#### Input material ####

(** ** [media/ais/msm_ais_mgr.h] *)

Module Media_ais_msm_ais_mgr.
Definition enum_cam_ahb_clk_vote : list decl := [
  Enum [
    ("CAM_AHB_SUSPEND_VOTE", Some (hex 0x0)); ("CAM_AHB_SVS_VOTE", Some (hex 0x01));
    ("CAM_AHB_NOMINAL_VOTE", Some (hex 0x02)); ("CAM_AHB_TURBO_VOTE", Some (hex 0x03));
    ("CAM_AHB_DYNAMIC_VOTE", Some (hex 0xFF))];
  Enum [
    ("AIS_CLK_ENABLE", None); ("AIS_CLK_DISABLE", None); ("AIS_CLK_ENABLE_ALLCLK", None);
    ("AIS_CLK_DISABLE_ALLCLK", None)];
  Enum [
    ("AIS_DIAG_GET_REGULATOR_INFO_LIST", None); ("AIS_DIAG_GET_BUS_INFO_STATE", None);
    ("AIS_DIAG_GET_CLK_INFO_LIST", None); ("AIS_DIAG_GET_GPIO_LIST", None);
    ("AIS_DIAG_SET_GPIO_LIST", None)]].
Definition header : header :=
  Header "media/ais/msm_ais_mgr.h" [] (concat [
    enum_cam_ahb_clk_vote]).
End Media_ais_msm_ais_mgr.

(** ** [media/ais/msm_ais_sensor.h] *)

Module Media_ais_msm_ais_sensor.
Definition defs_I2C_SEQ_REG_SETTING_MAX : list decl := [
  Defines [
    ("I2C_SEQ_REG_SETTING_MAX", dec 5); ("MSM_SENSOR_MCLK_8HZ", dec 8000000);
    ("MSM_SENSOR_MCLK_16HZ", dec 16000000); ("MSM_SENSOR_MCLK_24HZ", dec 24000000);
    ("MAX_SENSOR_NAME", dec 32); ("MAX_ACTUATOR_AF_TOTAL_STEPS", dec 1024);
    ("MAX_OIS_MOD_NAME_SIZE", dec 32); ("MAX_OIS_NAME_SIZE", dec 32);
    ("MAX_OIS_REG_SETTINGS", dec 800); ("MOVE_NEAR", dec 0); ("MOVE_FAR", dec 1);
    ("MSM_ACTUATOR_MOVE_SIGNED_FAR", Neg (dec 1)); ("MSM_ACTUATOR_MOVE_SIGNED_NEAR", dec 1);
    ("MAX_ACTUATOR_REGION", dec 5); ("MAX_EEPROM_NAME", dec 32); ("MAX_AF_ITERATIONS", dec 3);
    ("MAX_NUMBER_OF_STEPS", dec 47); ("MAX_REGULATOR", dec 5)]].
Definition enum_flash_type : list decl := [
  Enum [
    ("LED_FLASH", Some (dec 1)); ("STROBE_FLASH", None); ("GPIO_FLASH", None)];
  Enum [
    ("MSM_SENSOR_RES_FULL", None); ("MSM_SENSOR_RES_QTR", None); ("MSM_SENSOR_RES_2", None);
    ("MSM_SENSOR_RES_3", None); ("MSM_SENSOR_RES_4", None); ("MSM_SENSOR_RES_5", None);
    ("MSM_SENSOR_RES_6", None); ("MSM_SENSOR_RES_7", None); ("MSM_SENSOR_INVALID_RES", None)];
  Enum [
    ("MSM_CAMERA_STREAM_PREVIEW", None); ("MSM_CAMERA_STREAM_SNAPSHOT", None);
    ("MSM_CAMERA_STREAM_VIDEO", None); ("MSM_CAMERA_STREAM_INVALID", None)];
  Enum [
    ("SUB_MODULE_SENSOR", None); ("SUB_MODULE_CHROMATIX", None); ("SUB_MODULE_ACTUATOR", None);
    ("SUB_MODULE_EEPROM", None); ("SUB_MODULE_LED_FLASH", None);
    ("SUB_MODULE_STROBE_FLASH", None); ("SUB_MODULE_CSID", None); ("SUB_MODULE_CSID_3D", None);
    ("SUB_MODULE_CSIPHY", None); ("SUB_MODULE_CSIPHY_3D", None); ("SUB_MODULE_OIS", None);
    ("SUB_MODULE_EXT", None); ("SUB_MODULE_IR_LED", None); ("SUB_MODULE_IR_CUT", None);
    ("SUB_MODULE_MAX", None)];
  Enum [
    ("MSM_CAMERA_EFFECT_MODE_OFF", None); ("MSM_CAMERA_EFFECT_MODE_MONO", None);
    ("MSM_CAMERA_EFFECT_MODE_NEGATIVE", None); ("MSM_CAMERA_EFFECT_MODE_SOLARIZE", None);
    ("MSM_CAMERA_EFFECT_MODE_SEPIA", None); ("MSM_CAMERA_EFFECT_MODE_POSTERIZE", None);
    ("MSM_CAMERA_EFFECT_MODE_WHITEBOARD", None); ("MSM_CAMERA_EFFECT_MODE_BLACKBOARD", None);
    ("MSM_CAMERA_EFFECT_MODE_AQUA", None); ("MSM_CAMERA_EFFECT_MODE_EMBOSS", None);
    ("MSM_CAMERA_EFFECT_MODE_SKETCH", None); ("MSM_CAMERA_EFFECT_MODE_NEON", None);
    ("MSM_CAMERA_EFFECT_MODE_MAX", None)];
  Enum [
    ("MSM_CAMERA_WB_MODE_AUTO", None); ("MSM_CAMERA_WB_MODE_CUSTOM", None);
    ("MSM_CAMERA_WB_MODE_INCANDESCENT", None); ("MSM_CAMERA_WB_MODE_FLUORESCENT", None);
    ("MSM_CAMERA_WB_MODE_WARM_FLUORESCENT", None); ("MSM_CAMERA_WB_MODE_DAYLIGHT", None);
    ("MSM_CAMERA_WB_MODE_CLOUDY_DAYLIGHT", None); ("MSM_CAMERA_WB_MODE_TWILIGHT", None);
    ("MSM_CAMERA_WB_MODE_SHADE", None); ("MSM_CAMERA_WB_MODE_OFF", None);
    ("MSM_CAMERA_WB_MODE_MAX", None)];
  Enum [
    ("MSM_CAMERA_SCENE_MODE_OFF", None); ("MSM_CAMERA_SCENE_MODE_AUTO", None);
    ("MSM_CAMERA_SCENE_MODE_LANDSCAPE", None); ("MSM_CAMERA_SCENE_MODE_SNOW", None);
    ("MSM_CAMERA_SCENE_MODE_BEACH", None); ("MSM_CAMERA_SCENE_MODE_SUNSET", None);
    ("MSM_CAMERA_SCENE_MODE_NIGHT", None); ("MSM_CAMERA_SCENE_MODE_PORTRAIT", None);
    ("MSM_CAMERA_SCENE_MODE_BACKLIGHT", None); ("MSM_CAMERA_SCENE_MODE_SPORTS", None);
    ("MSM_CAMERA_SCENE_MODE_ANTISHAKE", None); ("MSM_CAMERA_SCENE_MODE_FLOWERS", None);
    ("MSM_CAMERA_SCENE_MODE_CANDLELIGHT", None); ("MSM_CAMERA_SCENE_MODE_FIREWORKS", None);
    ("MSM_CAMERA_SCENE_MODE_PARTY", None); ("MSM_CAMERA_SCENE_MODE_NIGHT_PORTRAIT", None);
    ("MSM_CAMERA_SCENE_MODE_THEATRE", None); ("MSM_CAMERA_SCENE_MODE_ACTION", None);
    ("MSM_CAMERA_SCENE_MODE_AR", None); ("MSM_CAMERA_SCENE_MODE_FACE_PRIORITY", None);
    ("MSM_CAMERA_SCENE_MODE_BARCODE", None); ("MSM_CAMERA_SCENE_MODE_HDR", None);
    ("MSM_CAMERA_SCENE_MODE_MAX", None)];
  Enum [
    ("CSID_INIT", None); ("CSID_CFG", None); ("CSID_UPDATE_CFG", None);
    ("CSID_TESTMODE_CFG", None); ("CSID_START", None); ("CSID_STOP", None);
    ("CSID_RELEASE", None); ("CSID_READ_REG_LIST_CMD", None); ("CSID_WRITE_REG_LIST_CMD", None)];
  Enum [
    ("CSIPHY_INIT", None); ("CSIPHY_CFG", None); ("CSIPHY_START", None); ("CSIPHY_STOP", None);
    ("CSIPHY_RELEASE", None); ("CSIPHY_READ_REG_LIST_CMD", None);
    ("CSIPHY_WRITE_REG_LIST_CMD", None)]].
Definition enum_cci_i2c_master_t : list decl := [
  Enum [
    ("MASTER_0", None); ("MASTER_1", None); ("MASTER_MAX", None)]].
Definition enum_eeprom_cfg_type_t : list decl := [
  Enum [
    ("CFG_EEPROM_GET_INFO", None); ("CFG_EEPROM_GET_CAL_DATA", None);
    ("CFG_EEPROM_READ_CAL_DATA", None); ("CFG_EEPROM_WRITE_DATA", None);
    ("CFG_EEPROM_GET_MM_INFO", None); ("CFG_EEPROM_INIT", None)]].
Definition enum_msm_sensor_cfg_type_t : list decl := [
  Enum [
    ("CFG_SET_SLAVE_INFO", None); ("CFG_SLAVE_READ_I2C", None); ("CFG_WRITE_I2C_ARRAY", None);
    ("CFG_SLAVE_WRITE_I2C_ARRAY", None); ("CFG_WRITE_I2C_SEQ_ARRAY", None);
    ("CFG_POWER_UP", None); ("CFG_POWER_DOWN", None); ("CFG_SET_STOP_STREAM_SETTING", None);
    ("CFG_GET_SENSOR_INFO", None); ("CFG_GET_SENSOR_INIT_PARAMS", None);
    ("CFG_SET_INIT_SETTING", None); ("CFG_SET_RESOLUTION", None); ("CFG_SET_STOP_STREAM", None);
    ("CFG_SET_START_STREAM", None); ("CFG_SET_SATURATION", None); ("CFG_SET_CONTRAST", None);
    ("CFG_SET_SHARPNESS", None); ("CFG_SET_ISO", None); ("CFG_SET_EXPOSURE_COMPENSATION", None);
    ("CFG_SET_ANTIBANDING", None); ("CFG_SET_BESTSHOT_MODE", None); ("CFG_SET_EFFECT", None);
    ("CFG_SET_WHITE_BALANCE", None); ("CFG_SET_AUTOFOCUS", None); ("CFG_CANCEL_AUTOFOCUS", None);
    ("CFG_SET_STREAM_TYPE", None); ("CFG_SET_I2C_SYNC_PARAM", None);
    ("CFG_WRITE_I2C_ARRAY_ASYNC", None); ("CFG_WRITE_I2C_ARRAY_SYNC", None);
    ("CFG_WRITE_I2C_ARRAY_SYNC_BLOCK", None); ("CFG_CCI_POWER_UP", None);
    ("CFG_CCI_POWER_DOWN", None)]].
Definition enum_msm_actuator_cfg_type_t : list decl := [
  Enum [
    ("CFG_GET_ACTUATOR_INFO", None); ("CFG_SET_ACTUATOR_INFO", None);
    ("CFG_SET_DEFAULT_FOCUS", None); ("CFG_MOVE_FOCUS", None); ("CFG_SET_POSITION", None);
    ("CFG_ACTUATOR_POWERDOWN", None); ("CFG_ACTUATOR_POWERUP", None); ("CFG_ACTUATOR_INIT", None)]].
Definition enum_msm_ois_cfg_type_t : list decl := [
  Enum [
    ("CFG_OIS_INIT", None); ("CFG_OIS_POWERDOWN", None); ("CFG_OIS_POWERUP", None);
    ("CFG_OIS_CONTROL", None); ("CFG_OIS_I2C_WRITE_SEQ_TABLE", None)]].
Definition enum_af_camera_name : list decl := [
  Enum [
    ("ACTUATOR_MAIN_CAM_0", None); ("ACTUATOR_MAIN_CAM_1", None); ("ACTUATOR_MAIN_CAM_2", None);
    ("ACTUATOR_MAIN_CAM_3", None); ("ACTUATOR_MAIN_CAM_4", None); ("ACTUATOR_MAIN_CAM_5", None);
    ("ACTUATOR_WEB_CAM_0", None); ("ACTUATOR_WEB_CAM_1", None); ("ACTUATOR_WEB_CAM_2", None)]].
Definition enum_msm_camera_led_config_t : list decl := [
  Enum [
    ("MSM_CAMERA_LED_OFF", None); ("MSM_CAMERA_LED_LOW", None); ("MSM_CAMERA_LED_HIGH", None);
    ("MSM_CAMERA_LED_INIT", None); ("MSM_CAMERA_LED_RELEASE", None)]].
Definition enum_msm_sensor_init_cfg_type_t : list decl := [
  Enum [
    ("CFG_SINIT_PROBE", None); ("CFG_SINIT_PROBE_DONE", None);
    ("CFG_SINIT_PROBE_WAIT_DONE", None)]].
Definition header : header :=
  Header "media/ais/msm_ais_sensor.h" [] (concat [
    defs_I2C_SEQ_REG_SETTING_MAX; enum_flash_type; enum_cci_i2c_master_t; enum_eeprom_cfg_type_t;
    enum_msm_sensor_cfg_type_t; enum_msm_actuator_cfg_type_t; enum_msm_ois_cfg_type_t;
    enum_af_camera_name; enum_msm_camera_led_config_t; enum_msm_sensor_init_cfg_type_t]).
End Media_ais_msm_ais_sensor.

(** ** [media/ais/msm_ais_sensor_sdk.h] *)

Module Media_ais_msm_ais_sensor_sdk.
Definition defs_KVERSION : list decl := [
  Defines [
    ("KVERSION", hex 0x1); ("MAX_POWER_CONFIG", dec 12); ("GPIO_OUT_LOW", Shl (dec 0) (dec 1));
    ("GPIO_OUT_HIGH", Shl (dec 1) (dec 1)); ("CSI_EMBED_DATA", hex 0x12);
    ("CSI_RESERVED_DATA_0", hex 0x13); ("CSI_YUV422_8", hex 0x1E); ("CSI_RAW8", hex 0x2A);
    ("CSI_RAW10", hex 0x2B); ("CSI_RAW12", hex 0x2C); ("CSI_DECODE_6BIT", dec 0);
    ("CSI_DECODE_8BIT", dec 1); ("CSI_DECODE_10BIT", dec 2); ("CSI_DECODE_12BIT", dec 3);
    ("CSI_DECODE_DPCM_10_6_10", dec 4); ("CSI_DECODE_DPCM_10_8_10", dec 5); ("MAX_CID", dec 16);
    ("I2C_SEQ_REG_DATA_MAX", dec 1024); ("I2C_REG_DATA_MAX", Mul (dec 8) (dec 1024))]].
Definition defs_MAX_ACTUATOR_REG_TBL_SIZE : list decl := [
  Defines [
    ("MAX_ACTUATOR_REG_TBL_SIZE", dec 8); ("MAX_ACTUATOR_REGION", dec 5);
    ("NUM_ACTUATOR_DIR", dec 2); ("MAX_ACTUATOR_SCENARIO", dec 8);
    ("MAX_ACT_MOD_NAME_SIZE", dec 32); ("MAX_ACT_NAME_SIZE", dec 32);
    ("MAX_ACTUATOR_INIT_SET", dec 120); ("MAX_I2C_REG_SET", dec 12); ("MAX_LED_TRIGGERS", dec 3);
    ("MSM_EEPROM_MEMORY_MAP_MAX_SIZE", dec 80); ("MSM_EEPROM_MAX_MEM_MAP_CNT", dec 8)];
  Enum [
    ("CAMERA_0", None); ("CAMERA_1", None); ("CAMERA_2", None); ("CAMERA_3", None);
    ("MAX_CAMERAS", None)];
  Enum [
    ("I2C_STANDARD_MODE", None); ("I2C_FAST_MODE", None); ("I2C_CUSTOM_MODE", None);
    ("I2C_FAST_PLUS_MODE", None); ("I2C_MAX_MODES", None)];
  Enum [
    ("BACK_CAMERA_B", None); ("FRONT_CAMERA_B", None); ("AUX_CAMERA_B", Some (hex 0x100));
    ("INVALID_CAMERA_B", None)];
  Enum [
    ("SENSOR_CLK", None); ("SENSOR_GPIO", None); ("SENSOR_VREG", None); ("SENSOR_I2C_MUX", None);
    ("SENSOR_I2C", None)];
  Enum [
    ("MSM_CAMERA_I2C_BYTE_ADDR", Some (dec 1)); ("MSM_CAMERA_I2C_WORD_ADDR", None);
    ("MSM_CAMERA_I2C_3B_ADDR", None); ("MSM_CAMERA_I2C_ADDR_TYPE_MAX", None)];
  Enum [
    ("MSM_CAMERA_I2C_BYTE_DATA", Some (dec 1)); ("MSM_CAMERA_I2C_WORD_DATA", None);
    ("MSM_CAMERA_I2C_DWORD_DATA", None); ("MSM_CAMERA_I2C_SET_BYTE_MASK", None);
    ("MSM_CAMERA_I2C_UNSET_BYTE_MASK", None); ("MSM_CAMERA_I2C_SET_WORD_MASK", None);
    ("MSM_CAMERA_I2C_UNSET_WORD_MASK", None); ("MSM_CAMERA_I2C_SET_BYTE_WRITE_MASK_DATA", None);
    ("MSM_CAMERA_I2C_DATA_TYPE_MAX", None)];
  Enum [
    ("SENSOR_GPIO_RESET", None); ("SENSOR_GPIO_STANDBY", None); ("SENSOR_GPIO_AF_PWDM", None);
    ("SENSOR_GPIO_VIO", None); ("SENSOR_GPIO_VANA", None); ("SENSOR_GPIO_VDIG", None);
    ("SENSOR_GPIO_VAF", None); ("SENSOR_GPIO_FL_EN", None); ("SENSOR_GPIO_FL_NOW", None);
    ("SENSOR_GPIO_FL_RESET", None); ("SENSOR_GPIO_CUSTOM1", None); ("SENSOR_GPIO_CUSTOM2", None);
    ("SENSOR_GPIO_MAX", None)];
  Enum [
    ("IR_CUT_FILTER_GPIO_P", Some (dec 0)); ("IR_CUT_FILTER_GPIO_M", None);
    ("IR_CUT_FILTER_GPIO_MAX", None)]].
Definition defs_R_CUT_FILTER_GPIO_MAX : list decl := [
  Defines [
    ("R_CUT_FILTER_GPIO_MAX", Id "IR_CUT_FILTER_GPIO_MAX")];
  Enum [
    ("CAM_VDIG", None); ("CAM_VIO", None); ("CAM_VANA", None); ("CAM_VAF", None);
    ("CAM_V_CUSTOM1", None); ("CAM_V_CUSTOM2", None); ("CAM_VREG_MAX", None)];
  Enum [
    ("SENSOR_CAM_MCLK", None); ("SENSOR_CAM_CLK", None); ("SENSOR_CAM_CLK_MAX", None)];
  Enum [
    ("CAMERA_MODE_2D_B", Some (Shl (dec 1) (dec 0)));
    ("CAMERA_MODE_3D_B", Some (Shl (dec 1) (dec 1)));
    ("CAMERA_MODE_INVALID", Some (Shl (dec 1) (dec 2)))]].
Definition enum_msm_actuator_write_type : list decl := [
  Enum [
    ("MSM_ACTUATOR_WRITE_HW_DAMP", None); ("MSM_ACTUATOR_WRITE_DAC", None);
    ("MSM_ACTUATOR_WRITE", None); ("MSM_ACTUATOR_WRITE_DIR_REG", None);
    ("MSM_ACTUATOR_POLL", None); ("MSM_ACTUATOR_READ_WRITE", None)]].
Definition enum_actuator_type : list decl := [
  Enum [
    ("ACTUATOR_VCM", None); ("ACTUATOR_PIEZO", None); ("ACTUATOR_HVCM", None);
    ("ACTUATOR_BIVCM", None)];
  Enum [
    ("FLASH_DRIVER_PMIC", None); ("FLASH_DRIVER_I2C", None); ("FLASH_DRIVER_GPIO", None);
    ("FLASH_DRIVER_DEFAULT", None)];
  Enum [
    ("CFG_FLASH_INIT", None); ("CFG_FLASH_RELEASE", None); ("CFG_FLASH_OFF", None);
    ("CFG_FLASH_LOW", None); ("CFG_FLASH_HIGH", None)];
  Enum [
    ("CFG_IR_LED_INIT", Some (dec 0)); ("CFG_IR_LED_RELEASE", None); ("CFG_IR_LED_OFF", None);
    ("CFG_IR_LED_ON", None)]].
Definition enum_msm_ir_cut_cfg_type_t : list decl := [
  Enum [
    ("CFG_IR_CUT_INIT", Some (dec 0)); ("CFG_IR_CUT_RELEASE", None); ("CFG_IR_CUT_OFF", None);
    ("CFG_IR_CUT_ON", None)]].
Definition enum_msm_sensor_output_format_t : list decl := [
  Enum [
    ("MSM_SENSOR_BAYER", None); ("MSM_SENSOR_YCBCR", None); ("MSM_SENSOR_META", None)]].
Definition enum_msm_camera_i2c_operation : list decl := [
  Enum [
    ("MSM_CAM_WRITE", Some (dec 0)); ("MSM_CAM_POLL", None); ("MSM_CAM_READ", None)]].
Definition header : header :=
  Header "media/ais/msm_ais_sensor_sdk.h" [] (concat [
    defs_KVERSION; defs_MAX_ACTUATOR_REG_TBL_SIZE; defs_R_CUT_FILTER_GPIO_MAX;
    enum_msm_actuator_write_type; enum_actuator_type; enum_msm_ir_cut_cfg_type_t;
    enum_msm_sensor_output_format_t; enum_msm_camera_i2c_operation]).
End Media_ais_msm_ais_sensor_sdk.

####

Problem to solve:
Which of the lines above contain "concat"? Return them all.

Solved exercise:
  Header "media/ais/msm_ais_mgr.h" [] (concat [
  Header "media/ais/msm_ais_sensor.h" [] (concat [
  Header "media/ais/msm_ais_sensor_sdk.h" [] (concat [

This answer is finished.